Выходя из ванны, я потянулся за халатом — но плечи все еще ныли, так что в коридор я выбрался голышом. Подобрав Наглинг, еще успел подумать, что надо бы отвести мечу достойное место — нечего его по всему полу валять, и так клинок на меня обижен. И тут услышал:
— Ингве, бросьте меч и сделайте два шага вперед.
Я поднял голову. В лицо мне смотрел пистолетный ствол с аккуратно прикрученным глушителем.
— Здравствуйте, Иамен.
Наставивший на меня пистолет некромант сухо улыбнулся.
— Мне жаль, Ингве, что я не могу пожелать вам того же.
Я сделал два шага вперед, не выпуская при этом рукояти меча, и вошел в комнату. Из комнаты открывался вид на кухню. Квартира с открытой планировкой. Нили лежал на полу, лицом к раковине, и под головой у него растекалась здоровенная красная лужа. Кругом валялись разбитые тарелки. Как же я не услышал?
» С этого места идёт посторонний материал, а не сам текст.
(** * Tornbot: the order reconciliation and lifecycle engine

    A shallow embedding of [src/main.py]: the in-memory order store
    ([pending_order], [active_orders], [processed_events],
    [pricing_config]), the purchase commands, New-Order Discovery
    ([detect_new_orders_from_torn]), the Matching Engine
    ([perform_order_check]), manual activation, admin grants, deletion,
    the expiry sweep and the scheduler tick ([auto_check_orders]).

    Modelling conventions.
    - Text is a [string] of 8-bit characters; [str.lower], the [in]
      operator, [str.split], [str.strip] and the three regular
      expressions of the source are evaluated by the functions of
      [PyStr] and [Regex] on the ASCII range.
    - An instant is a [Z] number of seconds: the source stores every
      instant through [strftime('%Y-%m-%d %H:%M:%S')], and feed
      timestamps are epoch seconds.  One reading [now] of the clock is
      taken per command or pass.
    - A Python [dict] is an insertion-ordered association list
      ([dict_set], [dict_del], [dict_get]); the set [processed_events]
      is a [gset string].
    - A raised Python exception is the outcome [Raise] of type [Exc].
    - Messages sent to the chat platform and the calls into the
      [database] module (a write-only sink that is not part of the
      order store) are not part of the state. *)

From Stdlib Require Import ZArith Ascii String Bool Lia DecimalString.
From stdpp Require Import base gmap strings list.

Local Open Scope Z_scope.

(** ** Python text primitives *)

Module PyStr.

Definition code (c : ascii) : nat := nat_of_ascii c.

Definition between (lo hi : nat) (c : ascii) : bool :=
  Nat.leb lo (code c) && Nat.leb (code c) hi.

Definition is_digit : ascii -> bool := between 48 57.
Definition is_upper : ascii -> bool := between 65 90.

(** [str.isspace] on the ASCII range: tab, LF, VT, FF, CR, the four
    separators 0x1c-0x1f and the blank. *)
Definition is_space (c : ascii) : bool :=
  between 9 13 c || between 28 32 c.

Definition lower_char (c : ascii) : ascii :=
  if is_upper c then ascii_of_nat (code c + 32) else c.

(** [s.lower()] *)
Fixpoint lower (s : string) : string :=
  match s with
  | EmptyString => EmptyString
  | String c s' => String (lower_char c) (lower s')
  end.

(** [needle in hay] *)
Fixpoint contains (needle hay : string) : bool :=
  String.prefix needle hay ||
  match hay with
  | EmptyString => false
  | String _ hay' => contains needle hay'
  end.

Definition digit_val (c : ascii) : Z := Z.of_nat (code c) - 48.

Fixpoint int_acc (acc : Z) (s : string) : Z :=
  match s with
  | EmptyString => acc
  | String c s' => int_acc (10 * acc + digit_val c) s'
  end.

(** [int(s)] for a string of decimal digits. *)
Definition int (s : string) : Z := int_acc 0 s.

(** [str(i)] for a list index. *)
Definition str_of_nat (i : nat) : string :=
  NilZero.string_of_uint (Nat.to_uint i).

(** [s.split(sep)] for a non-empty separator: [skip] counts the
    characters of a separator occurrence still to be dropped. *)
Fixpoint split_go (sep : string) (skip : nat) (s : string) : list string :=
  match s with
  | EmptyString => [EmptyString]
  | String c s' =>
      match skip with
      | S n => split_go sep n s'
      | O =>
          if String.prefix sep s
          then EmptyString :: split_go sep (String.length sep - 1) s'
          else match split_go sep 0 s' with
               | p :: ps => String c p :: ps
               | [] => [String c EmptyString]
               end
      end
  end.

Definition split (sep s : string) : list string := split_go sep 0 s.

(** [s.split()]: the maximal runs of non-blank characters. *)
Fixpoint split_ws (s : string) : list string :=
  match s with
  | EmptyString => []
  | String c s' =>
      if is_space c then split_ws s'
      else match s' with
           | EmptyString => [String c EmptyString]
           | String d _ =>
               if is_space d then String c EmptyString :: split_ws s'
               else match split_ws s' with
                    | w :: ws => String c w :: ws
                    | [] => [String c EmptyString]
                    end
           end
  end.

Fixpoint lstrip (s : string) : string :=
  match s with
  | EmptyString => EmptyString
  | String c s' => if is_space c then lstrip s' else s
  end.

Fixpoint rstrip (s : string) : string :=
  match s with
  | EmptyString => EmptyString
  | String c s' =>
      match rstrip s' with
      | EmptyString => if is_space c then EmptyString else String c EmptyString
      | r => String c r
      end
  end.

(** [s.strip()] *)
Definition strip (s : string) : string := rstrip (lstrip s).

(** [re.findall(r'\d+', s)]: the maximal runs of digits, left to
    right. *)
Fixpoint findall_digits (s : string) : list string :=
  match s with
  | EmptyString => []
  | String c s' =>
      if is_digit c then
        match s' with
        | EmptyString => [String c EmptyString]
        | String d _ =>
            if is_digit d then
              match findall_digits s' with
              | w :: ws => String c w :: ws
              | [] => [String c EmptyString]
              end
            else String c EmptyString :: findall_digits s'
        end
      else findall_digits s'
  end.


Fixpoint take (n : nat) (s : string) : string :=
  match n, s with
  | S n', String c s' => String c (take n' s')
  | _, _ => EmptyString
  end.

End PyStr.

(** ** A backtracking matcher for the regular expressions of the source

    Python's [re] explores alternatives in priority order (a greedy
    repetition tries the longest run first, a lazy one the shortest)
    and [re.search] returns the match at the leftmost start.  The
    matcher below does the same in continuation-passing style for the
    operators the three patterns of [main.py] use. *)

Module Regex.

Inductive re : Type :=
| Lit (s : string)              (* a literal *)
| Cls (p : ascii -> bool)       (* one character of a class *)
| Opt (r : re)                  (* r?  *)
| Star (p : ascii -> bool)      (* [p]*  greedy *)
| Plus (p : ascii -> bool)      (* [p]+  greedy *)
| LazyStar (p : ascii -> bool)  (* [p]*? *)
| Seq (r1 r2 : re).

Section Matcher.
Context {A : Type}.

Fixpoint lit (l s : string) (k : string -> option A) : option A :=
  match l with
  | EmptyString => k s
  | String c l' =>
      match s with
      | String d s' => if Ascii.eqb c d then lit l' s' k else None
      | EmptyString => None
      end
  end.

Fixpoint star (p : ascii -> bool) (s : string) (k : string -> option A)
  : option A :=
  match s with
  | String c s' =>
      if p c then
        match star p s' k with
        | Some x => Some x
        | None => k s
        end
      else k s
  | EmptyString => k s
  end.

Fixpoint lazy_star (p : ascii -> bool) (s : string)
  (k : string -> option A) : option A :=
  match k s with
  | Some x => Some x
  | None =>
      match s with
      | String c s' => if p c then lazy_star p s' k else None
      | EmptyString => None
      end
  end.

Fixpoint rmatch (r : re) (s : string) (k : string -> option A)
  : option A :=
  match r with
  | Lit l => lit l s k
  | Cls p =>
      match s with
      | String c s' => if p c then k s' else None
      | EmptyString => None
      end
  | Opt r1 =>
      match rmatch r1 s k with
      | Some x => Some x
      | None => k s
      end
  | Star p => star p s k
  | Plus p =>
      match s with
      | String c s' => if p c then star p s' k else None
      | EmptyString => None
      end
  | LazyStar p => lazy_star p s k
  | Seq r1 r2 => rmatch r1 s (fun s' => rmatch r2 s' k)
  end.
End Matcher.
Ах да, душ.
— Его-то за что?
Ответа я не ждал, но некромант ответил.
— Я, Ингве, довольно злопамятен. Когда издеваются надо мной, еще могу простить, хотя и не забыть. Но вот когда мучают моих друзей… Нили-то ладно, но от вас, Ингве, я не ожидал.
— И поэтому вы собираетесь меня пристрелить?
Иамен вздохнул.
— Поверьте, я был бы рад, если бы дело разрешилось иначе. Я искренне надеялся, что вы успокоитесь на Наглинге. По всему, вам следовало бы решить, что Тирфинг утерян навсегда, вернуться домой и мирно править дедовским королевством. Но вы упрямы, Ингве. Вы не оставляете мне другого выбора.
Я сделал еще шаг вперед, сжимая рукоять меча.
— Не двигайтесь, Ингве. Еще шаг — и я выстрелю.
Я скривил губы в невеселой улыбке.
— Что же вы, Иамен, так, по-касьяновски. Пистолет… Может, вытащите свою катану?
Некромант помолчал, как будто обдумывая мое предложение. Надумав, покачал головой.
— Не доросли вы, Ингве, до того, чтобы нам с вами клинки скрещивать. И, боюсь, уже не дорастете.
Вот значит как. Собаке — собачья смерть.
— Бросьте меч.
Наглинг брякнул о паркет. Странно, как я успел привязаться к мечу — вот без него я и вправду почувствовал себя голым. Стоять босиком на полу было холодно. От балконной двери тянуло сквозняком.
— Иамен, может, поговорим? Вы мне расскажите все, что знаете о Тирфинге и об этой истории с Рагнареком. Я ведь так и не разобрался, что к чему. Может быть, я пойму, что вы правы…
Я сообразил, что в голосе моем прорезались просящие нотки, и заткнулся. Иамен подумал еще немного и покачал головой.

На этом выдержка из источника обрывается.